Pittsburgh Steelers (Over 8.5)

It’s about time for the Pittsburgh Steelers (8.5) to begin planning for life after Ben Roethlisberger. Now into his 18th season (where did the time go, anyway?), and two years removed from having three tendons replaced on his throwing arm, Big Ben is now a year-to-year proposition and hardly a long-term option; indeed, it’s said that the Steelers are thinking this might be the last rodeo for Roethlisberger, who himself has hinted that this might be his swansong year as well.

Of course, Pittsburgh won its first 11 with Big Ben in the fold a year ago before the season unraveled in December and a humbling Wild Card round loss to the Browns, and Roethlisberger still threw 33 TD passes in 2020. Obviously, this isn’t Johnny Unitas circa 1973 with the Chargers, and the Steelers can still be formidable with Big Ben at the controls.

After an adjustment phase to new O.C. Matt Canada in the offseason, sources say Roethlisberger is now totally comfy with the new terminology, even taking some unexpected snaps in preseason, and we think drafting Bama rookie RB Najee Harris in the first round (scoffed at by much of the know-it-all pundit class which doesn’t believe a first-round pick should be wasted on a runner) might be a stroke of genius if he can provide a dimension similar to another recent Crimson Tide big back, Derrick Henry.

There’s a new-look OL that must jell quickly, but as long as that doesn’t turn into a quagmire, the Steelers won’t go quietly, especially since a Mike Tomlin defense rarely gets overrun. If it’s to be Big Ben’s last hurrah, we suggest he at least goes out with guns blazing as the Steelers clear the “over” at Heinz Field.

Tennessee Titans (Over 9)

While Baltimore, Buffalo, and Cleveland seem to be the chic picks to knock off the Chiefs atop the AFC, we wonder why more people aren’t paying attention to the Tennessee Titans (9)? Who, Dr. Fauci might remind, seem to have gotten Covid issues with some of their key cogs (including shrewd HC Mike Vrabel) out of the way before the season begins.

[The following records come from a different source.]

(* ===== verification/BufferInterleaved.v ===== *)
(** * Interleaved buffers: writing and reading page by page

    With the places of the pages given, [WriteToDeviceInterleavedContiguous]
    writes the chunks of the host vector there, in order, and
    [ReadFromDeviceInterleavedContiguous] reads them back in order. *)
From S2P Require Import Prelude Arith CoreCoord AllocatorAlgorithm BankManager Allocator AllocatorL1 DeviceAllocator Buffer BufferIO BufferMemory.

Lemma slice_chunk {A} (v : list A) (n e i : nat) :
  length v = (e * n)%nat → (i < n)%nat →
  slice v (Z.of_nat i * Z.of_nat e) (Z.of_nat e) = Ok (take e (drop (e * i) v)).
Proof.
  intros Hl Hi. unfold slice. rewrite (proj2 (Z.leb_le 0 _)), (proj2 (Z.leb_le _ _)) by nia. cbn. by repeat f_equal; lia.
Qed.

(** A zip one longer. *)
Lemma zip_app_snoc {A B} (l : list A) (k : list B) a b :
  length l = length k → zip (l ++ [a]) (k ++ [b]) = zip l k ++ [(a, b)].
Proof. revert k; induction l as [|x l IH]; intros [|y k] Hl; simplify_eq/=; [done|]. by rewrite IH. Qed.

(** The elements of a range, counted. *)
Lemma range_split n done v rest :
  range_u32 0 n = done ++ v :: rest → v = Z.of_nat (length done) ∧ v < n ∧ done = range_u32 0 v.
Proof.
  unfold range_u32. rewrite Z.sub_0_r. intros H. pose proof (f_equal (.!! length done) H) as Hv. cbn in Hv.
  rewrite list_lookup_middle in Hv by done. apply lookup_seqZ in Hv as [-> Hlt].
  split_and!; [lia|lia|]. pose proof (f_equal (take (length done)) H) as Ht. rewrite take_app_length in Ht.
  rewrite <- Ht at 1. replace n with (Z.of_nat (length done) + (n - Z.of_nat (length done))) at 1 by lia.
  rewrite seqZ_app, take_app_length' by (try rewrite length_seqZ; lia). f_equal. lia.
Qed.

Section interleaved.
Context {Mem : Type} `{DeviceMemory Mem}.
Context (dram_core : Z → outcome CoreCoord) (worker : CoreCoord → outcome CoreCoord).
Abbreviation noc d b bank := (noc_coordinates dram_core worker d b bank).
Context (d : Device) (b : Buffer) (e n : nat) (nb : Z) (places : list place).

(** A buffer of [n] pages of [e] words on [nb] banks, and where its pages are. *)
Record interleaved_at : Prop := mk_interleaved_at {
  ia_banks : DeviceAllocator.num_banks (device_allocator d) (buffer_type_ b) = Ok nb;
  ia_banks_pos : 0 < nb < 2 ^ 32;
  ia_entries : 0 < Z.of_nat e;
  ia_pages : 0 < Z.of_nat n;
  ia_page_size : page_size_ b = Z.of_nat e * 4;
  ia_size : size_ b = Z.of_nat n * (Z.of_nat e * 4);
  ia_bound : Z.of_nat n * Z.of_nat e < 2 ^ 30;
  ia_places : length places = n;
  ia_place : ∀ i p, places !! i = Some p →
    page_address d b (Z.of_nat i mod nb) (Z.of_nat i) = Ok p.2 ∧ noc d b (Z.of_nat i mod nb) = Ok p.1
}.

Context (Hi : interleaved_at).

Lemma next_bank_mod i : 0 <= i → umod (u32 (i mod nb + 1)) nb = Ok ((i + 1) mod nb).
Proof.
  intros Hi0. pose proof (ia_banks_pos Hi). pose proof (Z.mod_pos_bound i nb ltac:(lia)).
  destruct (Z.eq_dec (i mod nb + 1) (2 ^ 32)); [lia|]. rewrite u32_small, umod_ok by lia.
  by rewrite Z.add_mod_idemp_l by lia.
Qed.

Lemma interleaved_sizes :
  u32 (page_size_ b) = Z.of_nat e * 4 ∧ umod (size_ b) (Z.of_nat e * 4) = Ok 0
  ∧ udiv (size_ b) (Z.of_nat e * 4) = Ok (Z.of_nat n).
Proof.
  destruct Hi as [_ _ He Hn Hp Hs Hb _ _]. rewrite Hp, Hs.
  rewrite u32_small, umod_ok, udiv_ok, Z_mod_mult, Z.div_mul by nia. done.
Qed.

Lemma to_i32_small z : 0 <= z < 2 ^ 31 → to_i32 z = z.
Proof. intros. unfold to_i32. rewrite u32_small by lia. cbv zeta. by rewrite (proj2 (Z.ltb_lt _ _)) by lia. Qed.

Definition writable (t : BufferType) : bool := match t with DRAM | L1 | L1_SMALL => true | _ => false end.

(** The memory after the pages before [i]. *)
Abbreviation written host i m := (write_all (zip (take i places) (chunks e i host)) m).

Lemma run_write_interleaved_page host i m p :
  length host = (e * n)%nat → writable (buffer_type_ b) = true → places !! i = Some p →
  write_interleaved_page dram_core worker d host (Z.of_nat e) nb (Z.of_nat i)
    (mk_io b m, Z.of_nat i mod nb, Z.of_nat i * Z.of_nat e)
  = (Ok tt, (mk_io b (write_core p.1 p.2 (take e (drop (e * i) host)) m), (Z.of_nat i + 1) mod nb,
             (Z.of_nat i + 1) * Z.of_nat e)).
Proof.
  intros Hl Hw Hp. pose proof (lookup_lt_Some _ _ _ Hp) as Hlt. rewrite (ia_places Hi) in Hlt.
  destruct (ia_place Hi i p Hp) as [Ha Hc]. pose proof (ia_bound Hi). pose proof (ia_entries Hi).
  unfold write_interleaved_page, int_counter. cbn [io_buffer].
  rewrite (proj2 (Z.ltb_lt _ _)) by nia. cbn [check mbind outcome_bind]. rewrite Ha. cbn [mbind outcome_bind].
  rewrite (slice_chunk _ n) by done. cbn [mbind outcome_bind]. rewrite Hc. cbn [mbind outcome_bind].
  rewrite next_bank_mod by lia. rewrite to_i32_small by nia.
  destruct (buffer_type_ b); try done; cbn; by rewrite Z.mul_add_distr_r, Z.mul_1_l.
Qed.

Lemma chunks_snoc (host : list Z) i : (e * S i <= length host)%nat →
  chunks e (S i) host = chunks e i host ++ [take e (drop (e * i) host)].
Proof.
  revert host; induction i as [|i IH]; intros host Hl; cbn [chunks]; [by rewrite Nat.mul_0_r|].
  change (take e host :: chunks e (S i) (drop e host) = take e host :: chunks e i (drop e host) ++ [take e (drop (e * S i) host)]).
  f_equal. rewrite IH by (rewrite length_drop; lia). rewrite drop_drop. do 4 f_equal. lia.
Qed.

Lemma run_write_interleaved host m :
  length host = (e * n)%nat → writable (buffer_type_ b) = true →
  WriteToDeviceInterleavedContiguous dram_core worker d host (mk_io b m)
  = (Ok tt, mk_io b (write_all (zip places (chunks e n host)) m)).
Proof.
  intros Hl Hw. destruct interleaved_sizes as (E1 & E2 & E3). pose proof (ia_bound Hi). pose proof (ia_entries Hi).
  pose proof (ia_pages Hi). unfold WriteToDeviceInterleavedContiguous. cbn [io_buffer].
  assert (Hle : u32 (Z.of_nat (length host) * 4) <=? size_ b = true).
  { apply Z.leb_le. rewrite (ia_size Hi), Hl, u32_small; nia. }
  rewrite Hle, E1, E2, E3, Z_mod_mult, Z.div_mul, (ia_banks Hi) by lia. cbn [check mbind outcome_bind Z.eqb].
  rewrite u32_small by nia.
  destruct (for_each_st_inv (write_interleaved_page dram_core worker d host (Z.of_nat e) nb)
    (λ done s, s = (mk_io b (written host (length done) m), Z.of_nat (length done) mod nb, Z.of_nat (length done) * Z.of_nat e))
    (range_u32 0 (Z.of_nat n)) (mk_io b m, 0, 0)) as (s & Hrun & Hs).
  - cbn. pose proof (ia_banks_pos Hi). by rewrite Z.mod_0_l by lia.
  - intros done v rest s Hsplit ->. destruct (range_split _ _ _ _ Hsplit) as (-> & Hv & _).
    destruct (lookup_lt_is_Some_2 places (length done)) as [p Hp]; [rewrite (ia_places Hi); lia|].
    rewrite (run_write_interleaved_page _ _ _ p) by done. eexists. split; [done|].
    rewrite length_app. cbn [length]. rewrite Nat2Z.inj_add, Nat.add_1_r.
    rewrite chunks_snoc by nia. rewrite (take_S_r _ _ _ Hp), zip_app_snoc.
    + unfold write_all. by rewrite foldl_app.
    + rewrite length_take, length_chunks, (ia_places Hi). lia.
  - rewrite Hrun, Hs. do 2 f_equal. unfold range_u32. rewrite length_seqZ.
    replace (Z.to_nat (Z.of_nat n - 0)) with n by lia.
    rewrite take_ge by (rewrite (ia_places Hi); lia). done.
Qed.

Lemma run_read_interleaved m :
  buffer_type_ b ≠ SYSTEM_MEMORY →
  ReadFromDeviceInterleavedContiguous dram_core worker d b m
  = Ok (concat ((λ p, read_core p.1 p.2 (4 * Z.of_nat e) m) <$> places)).
Proof.
  intros Ht. destruct interleaved_sizes as (E1 & E2 & E3). pose proof (ia_bound Hi). pose proof (ia_entries Hi).
  pose proof (ia_pages Hi). unfold ReadFromDeviceInterleavedContiguous.
  rewrite E1, E2, E3, (ia_banks Hi). cbn [check mbind outcome_bind Z.eqb]. rewrite u32_small by nia.
  destruct (for_each_inv (read_interleaved_page dram_core worker d b m (Z.of_nat e * 4) nb)
    (λ done s, s = (concat ((λ p, read_core p.1 p.2 (4 * Z.of_nat e) m) <$> take (length done) places),
                    Z.of_nat (length done) mod nb))
    (range_u32 0 (Z.of_nat n)) ([], 0)) as (s & Hrun & Hs).
  - pose proof (ia_banks_pos Hi). cbn. by rewrite Z.mod_0_l by lia.
  - intros done v rest s Hsplit ->. destruct (range_split _ _ _ _ Hsplit) as (-> & Hv & _).
    destruct (lookup_lt_is_Some_2 places (length done)) as [p Hp]; [rewrite (ia_places Hi); lia|].
    destruct (ia_place Hi _ p Hp) as [Ha Hc].
    unfold read_interleaved_page, int_counter. rewrite (proj2 (Z.ltb_lt _ _)) by nia. cbn [check mbind outcome_bind].
    rewrite Ha. cbn [mbind outcome_bind]. rewrite Hc. rewrite next_bank_mod by lia.
    eexists. rewrite length_app. cbn [length]. rewrite Nat2Z.inj_add, Nat.add_1_r.
    rewrite (take_S_r _ _ _ Hp), fmap_app, concat_app. cbn. rewrite app_nil_r, (Z.mul_comm (Z.of_nat e) 4).
    destruct (buffer_type_ b); try done.
  - rewrite Hrun, Hs. cbn. do 2 f_equal. unfold range_u32. rewrite length_seqZ.
    rewrite take_ge by (rewrite (ia_places Hi); lia). done.
Qed.
End interleaved.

Vrabel is just two years removed from steering the Titans to an unexpected AFC title game berth, and won the AFC South a year ago, so Tennessee has definitely been knocking on the door. The Titans are also looking at a potential three-peat NFL rushing champion in their midst; not since Emmitt Smith, and before that Earl Campbell, and before that Jim Brown, have accomplished what Derrick Henry has the potential to do this fall.

Adding Julio Jones to the receiving arsenal as a new big-play target for Ryan Tannehill (whose career revival has continued in Nashville) won’t hurt the offense, either, though new O.C. Todd Downing has some big shoes to fill after Arthur Smith moved to the Falcons as their new head coach.

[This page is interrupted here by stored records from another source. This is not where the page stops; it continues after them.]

(* ===== verification/BufferSharded.v ===== *)
(** * Sharded buffers: writing and reading page by page *)
From S2P Require Import Prelude Arith CoreCoord CoreCoordProps AllocatorAlgorithm BankManager Allocator AllocatorL1 DeviceAllocator Buffer BufferShards BufferBijection BufferIO BufferMemory BufferInterleaved.
Definition with_mapping (m : BufferPageMapping) (b : Buffer) : Buffer :=
  mk_buffer (device_ b) (size_ b) (address_ b) (page_size_ b) (buffer_type_ b) (buffer_layout_ b)
    (shard_parameters_ b) (Some m) (allocate_ b) (bottom_up_ b).

(** Replacing piece [p] of a vector made of pieces of one length. *)
Lemma overwrite_concat {A} (e : nat) (ls : list (list A)) (p : nat) ws :
  Forall (λ l, length l = e) ls → length ws = e → (p < length ls)%nat →
  overwrite (concat ls) (Z.of_nat p * Z.of_nat e) ws = Ok (concat (<[p := ws]> ls)).
Proof.
  intros Hls Hw Hp. unfold overwrite. rewrite (length_concat_const e) by done.
  rewrite (proj2 (Z.leb_le 0 _)), (proj2 (Z.leb_le _ _)) by nia. cbn [andb]. f_equal.
  replace (Z.to_nat (Z.of_nat p * Z.of_nat e)) with (e * p)%nat by lia.
  rewrite insert_take_drop by done. rewrite concat_app. cbn [concat]. f_equal; [|f_equal].
  - rewrite <- (take_drop p ls) at 1. rewrite concat_app. apply take_app_length'.
    rewrite (length_concat_const e), length_take by (by apply Forall_take). lia.
  - rewrite Hw. replace (e * p + e)%nat with (e * S p)%nat by lia. by apply drop_concat_const.
Qed.

Lemma concat_replicate_const {A} (e n : nat) (a : A) : concat (replicate n (replicate e a)) = replicate (e * n) a.
Proof. induction n as [|n IH]; cbn; [by rewrite Nat.mul_0_r|]. rewrite IH, <- replicate_add. f_equal. lia. Qed.

Section sharded.
Context {Mem : Type} `{DeviceMemory Mem}.
Context (dram_core : Z → outcome CoreCoord) (worker : CoreCoord → outcome CoreCoord).
Abbreviation noc d b bank := (noc_coordinates dram_core worker d b bank).
Context (d : Device) (b : Buffer) (s : ShardSpecBuffer) (g : geometry) (e : nat) (banks : list Z) (places : list place).

(** A sharded buffer with pages of [e] words: the banks of its cores, and where
    the pages of the host are. *)
Record sharded_at : Prop := mk_sharded_at {
  sh_geometry : geometry_ok g;
  sh_as : sharded_as b s g;
  sh_entries : 0 < Z.of_nat e;
  sh_page_size : page_size_ b = Z.of_nat e * 4;
  sh_bound : g_cores g * pages_per_shard g * Z.of_nat e < 2 ^ 30;
  sh_places : Z.of_nat (length places) = g_h g * g_w g;
  sh_banks : length banks = length (cores_of s);
  sh_bank : ∀ k core bank, cores_of s !! k = Some core → banks !! k = Some bank →
    ∃ rest, DeviceAllocator.bank_ids_from_logical_core (device_allocator d) (buffer_type_ b) core = Ok (bank :: rest);
  sh_place : ∀ i p bank, places !! i = Some p →
    banks !! Z.to_nat (host_to_dev g (Z.of_nat i) / pages_per_shard g) = Some bank →
    sharded_page_address d b bank (host_to_dev g (Z.of_nat i)) = Ok p.2 ∧ noc d b bank = Ok p.1;
  sh_mapping : ∀ m, buffer_page_mapping_ b = Some m → mapping_of g (cores_of s) m
}.

Context (Hs : sharded_at).
Abbreviation D := (g_cores g * pages_per_shard g).
Abbreviation HW := (g_h g * g_w g).

Lemma sharded_bounds :
  0 < D < 2 ^ 30 ∧ 0 < HW <= D ∧ 0 < pages_per_shard g ∧ Z.of_nat e < 2 ^ 30 ∧ HW * Z.of_nat e < 2 ^ 30.
Proof.
  pose proof (sh_geometry Hs) as Hg. destruct (cores_bound g Hg) as [_ HS]. pose proof (cores_pos g Hg).
  pose proof (sh_entries Hs). pose proof (sh_bound Hs). assert (HD : 0 < D) by nia.
  assert (Hle : HW <= D).
  { pose proof (go_h _ Hg). pose proof (go_w _ Hg). assert (0 < HW) by nia.
    destruct Hg as [_ _ Hsr Hsc _ _ _ _ Hcov].
    assert (Hblock : (g_h g + g_sr g - 1) / g_sr g * num_columns (g_w g) (g_sc g) <= g_cores g → HW <= D).
    { intros Hc. destruct (num_columns_spec (g_w g) (g_sc g)) as [? ?]; [lia|lia|].
      destruct (num_columns_spec (g_h g) (g_sr g)) as [? ?]; [lia|lia|]. fold (num_columns (g_h g) (g_sr g)) in Hc.
      set (r := num_columns (g_h g) (g_sr g)) in *. set (q := num_columns (g_w g) (g_sc g)) in *.
      assert (g_h g * g_w g <= (r * g_sr g) * (q * g_sc g)) by nia. nia. }
    destruct (g_layout g); try done; [by destruct Hcov|by apply Hblock..]. }
  pose proof (go_h _ Hg). pose proof (go_w _ Hg). split_and!; nia.
Qed.

Lemma run_get_mapping (m : Mem) :
  ∃ mapping, get_buffer_page_mapping (mk_io b m) = (Ok mapping, mk_io (with_mapping mapping b) m)
    ∧ mapping_of g (cores_of s) mapping.
Proof.
  pose proof (sh_geometry Hs) as Hg. destruct (run_shard_spec b s g Hg (sh_as Hs)) as [Hsh _].
  unfold get_buffer_page_mapping. rewrite run_get. cbn [io_buffer]. rewrite run_check by done.
  destruct (buffer_page_mapping_ b) as [mapping|] eqn:E.
  - exists mapping. split; [|by apply (sh_mapping Hs)]. unfold with_mapping. rewrite <- E. by destruct b.
  - destruct (run_generate b s g Hg (sh_as Hs)) as (mapping & Hrun & Hm). exists mapping. split; [|done].
    by rewrite (run_lift _ _ _ _ Hrun).
Qed.

(** The bank of a device page. *)
Lemma run_bank_of_dev_page m dv :
  mapping_of g (cores_of s) m → 0 <= dv < D →
  ∃ bank, banks !! Z.to_nat (dv / pages_per_shard g) = Some bank ∧ bank_of_dev_page d b m dv = Ok bank.
Proof.
  intros Hm Hdv. destruct sharded_bounds as (_ & _ & HS & _ & _).
  assert (Hk : 0 <= dv / pages_per_shard g < g_cores g) by (split; [apply Z.div_pos; lia|apply Z.div_lt_upper_bound; lia]).
  pose proof (sa_cores _ _ _ (sh_as Hs)) as Hlen.
  destruct (lookup_lt_is_Some_2 (cores_of s) (Z.to_nat (dv / pages_per_shard g))) as [core Hcore]; [lia|].
  destruct (lookup_lt_is_Some_2 banks (Z.to_nat (dv / pages_per_shard g))) as [bank Hbank]; [rewrite (sh_banks Hs); lia|].
  exists bank. split; [done|]. destruct (sh_bank Hs _ _ _ Hcore Hbank) as [rest Hids].
  unfold bank_of_dev_page. rewrite (at_some _ _ (dv / pages_per_shard g)).
  - cbn. rewrite (mo_cores _ _ _ Hm), (at_some _ _ core) by done. cbn. by rewrite Hids.
  - rewrite (mo_dev_core _ _ _ Hm), list_lookup_fmap. by rewrite (proj2 (lookup_seqZ _ _ _ dv)) by lia.
Qed.

Lemma sharded_sizes :
  u32 (page_size_ b) = Z.of_nat e * 4 ∧ umod (size_ b) (Z.of_nat e * 4) = Ok 0.
Proof.
  destruct sharded_bounds as (_ & _ & _ & He & _). pose proof (sh_entries Hs).
  rewrite (sa_size _ _ _ (sh_as Hs)), (sh_page_size Hs), u32_small, umod_ok, Z_mod_mult by lia. done.
Qed.

(** ** Writing *)
Lemma run_write_sharded_page m mapping host i p :
  mapping_of g (cores_of s) mapping → Z.of_nat (length host) = HW * Z.of_nat e → places !! i = Some p →
  write_sharded_page dram_core worker d mapping host (Z.of_nat e) (Z.of_nat i) (mk_io (with_mapping mapping b) m)
  = (Ok tt, mk_io (with_mapping mapping b) (write_core p.1 p.2 (take e (drop (e * i) host)) m)).
Proof.
  intros Hm Hl Hp. destruct sharded_bounds as (HD & HHW & HS & He & Hb). pose proof (sh_geometry Hs) as Hg.
  pose proof (lookup_lt_Some _ _ _ Hp) as Hlt. pose proof (sh_places Hs) as Hlen. pose proof (sh_entries Hs).
  destruct (host_to_dev_spec g Hg (Z.of_nat i)) as [Hdv _]; [lia|].
  destruct (run_bank_of_dev_page mapping _ Hm Hdv) as (bank & Hbank & Hrun).
  destruct (sh_place Hs i p bank Hp Hbank) as [Ha Hn].
  unfold write_sharded_page. rewrite run_get. cbn [io_buffer]. unfold int_counter.
  rewrite (proj2 (Z.ltb_lt _ _)) by nia. rewrite (run_lift _ tt) by done.
  rewrite (run_lift _ (host_to_dev g (Z.of_nat i))).
  2: { apply at_some. rewrite (mo_host_dev _ _ _ Hm), list_lookup_fmap.
       by rewrite (proj2 (lookup_seqZ _ _ _ (Z.of_nat i))) by lia. }
  rewrite (run_lift _ bank) by exact Hrun. rewrite (run_lift _ p.2) by exact Ha.
  rewrite u32_small by nia. rewrite (run_lift _ (take e (drop (e * i) host))).
  2: { apply (slice_chunk _ (length places)); [nia|done]. }
  by rewrite (run_lift _ p.1) by exact Hn.
Qed.

Lemma run_write_sharded m host :
  Z.of_nat (length host) = HW * Z.of_nat e →
  ∃ mapping, mapping_of g (cores_of s) mapping ∧
  WriteToDeviceSharded dram_core worker d host (mk_io b m)
  = (Ok tt, mk_io (with_mapping mapping b) (write_all (zip places (chunks e (length places) host)) m)).
Proof.
  intros Hl. destruct sharded_bounds as (HD & HHW & HS & He & Hb). destruct sharded_sizes as (E1 & E2).
  pose proof (sh_geometry Hs) as Hg. pose proof (sh_places Hs) as Hlen. pose proof (sh_entries Hs).
  destruct (run_get_mapping m) as (mapping & Hmap & Hm). exists mapping. split; [done|].
  unfold WriteToDeviceSharded. rewrite run_get. cbn [io_buffer].
  rewrite run_check.
  2: { apply Z.leb_le. rewrite (sa_size _ _ _ (sh_as Hs)), (sh_page_size Hs), Hl, u32_small; nia. }
  rewrite E1, E2. rewrite (run_lift _ 0) by done. rewrite run_check by done.
  rewrite Z_mod_mult, run_check by done. rewrite (ST_bind_ok _ _ _ _ _ Hmap).
  rewrite (run_lift _ HW) by apply (run_num_pages b s g Hg (sh_as Hs)). rewrite Z.div_mul by lia.
  destruct (for_each_st_inv (write_sharded_page dram_core worker d mapping host (Z.of_nat e))
    (λ done s, s = mk_io (with_mapping mapping b) (write_all (zip (take (length done) places) (chunks e (length done) host)) m))
    (range_u32 0 HW) (mk_io (with_mapping mapping b) m)) as (st & Hrun & Hst); [done| |].
  - intros done v rest st Hsplit ->. destruct (range_split _ _ _ _ Hsplit) as (-> & Hv & _).
    destruct (lookup_lt_is_Some_2 places (length done)) as [p Hp]; [lia|].
    rewrite (run_write_sharded_page _ _ _ _ p) by done. eexists. split; [done|].
    rewrite length_app. cbn [length]. rewrite Nat.add_1_r.
    rewrite chunks_snoc by nia. rewrite (take_S_r _ _ _ Hp), zip_app_snoc.
    + unfold write_all. by rewrite foldl_app.
    + rewrite length_take, length_chunks. lia.
  - rewrite Hrun, Hst. unfold range_u32. rewrite length_seqZ. replace (Z.to_nat (HW - 0)) with (length places) by lia.
    by rewrite take_ge by lia.
Qed.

Moreover, if GM Jon Robinson was really able to re-tool the defense in the offseason, and has found the pass rusher he desperately needed in FA OLB Bud Dupree (ex-Steelers), then the Titans have a legit shot at the Chiefs and anyone else in the AFC. It will help getting beyond nine wins to have expected doormats Houston and Jacksonville in the same division and likely worth four wins as well. It’s an “over” for us in Music City.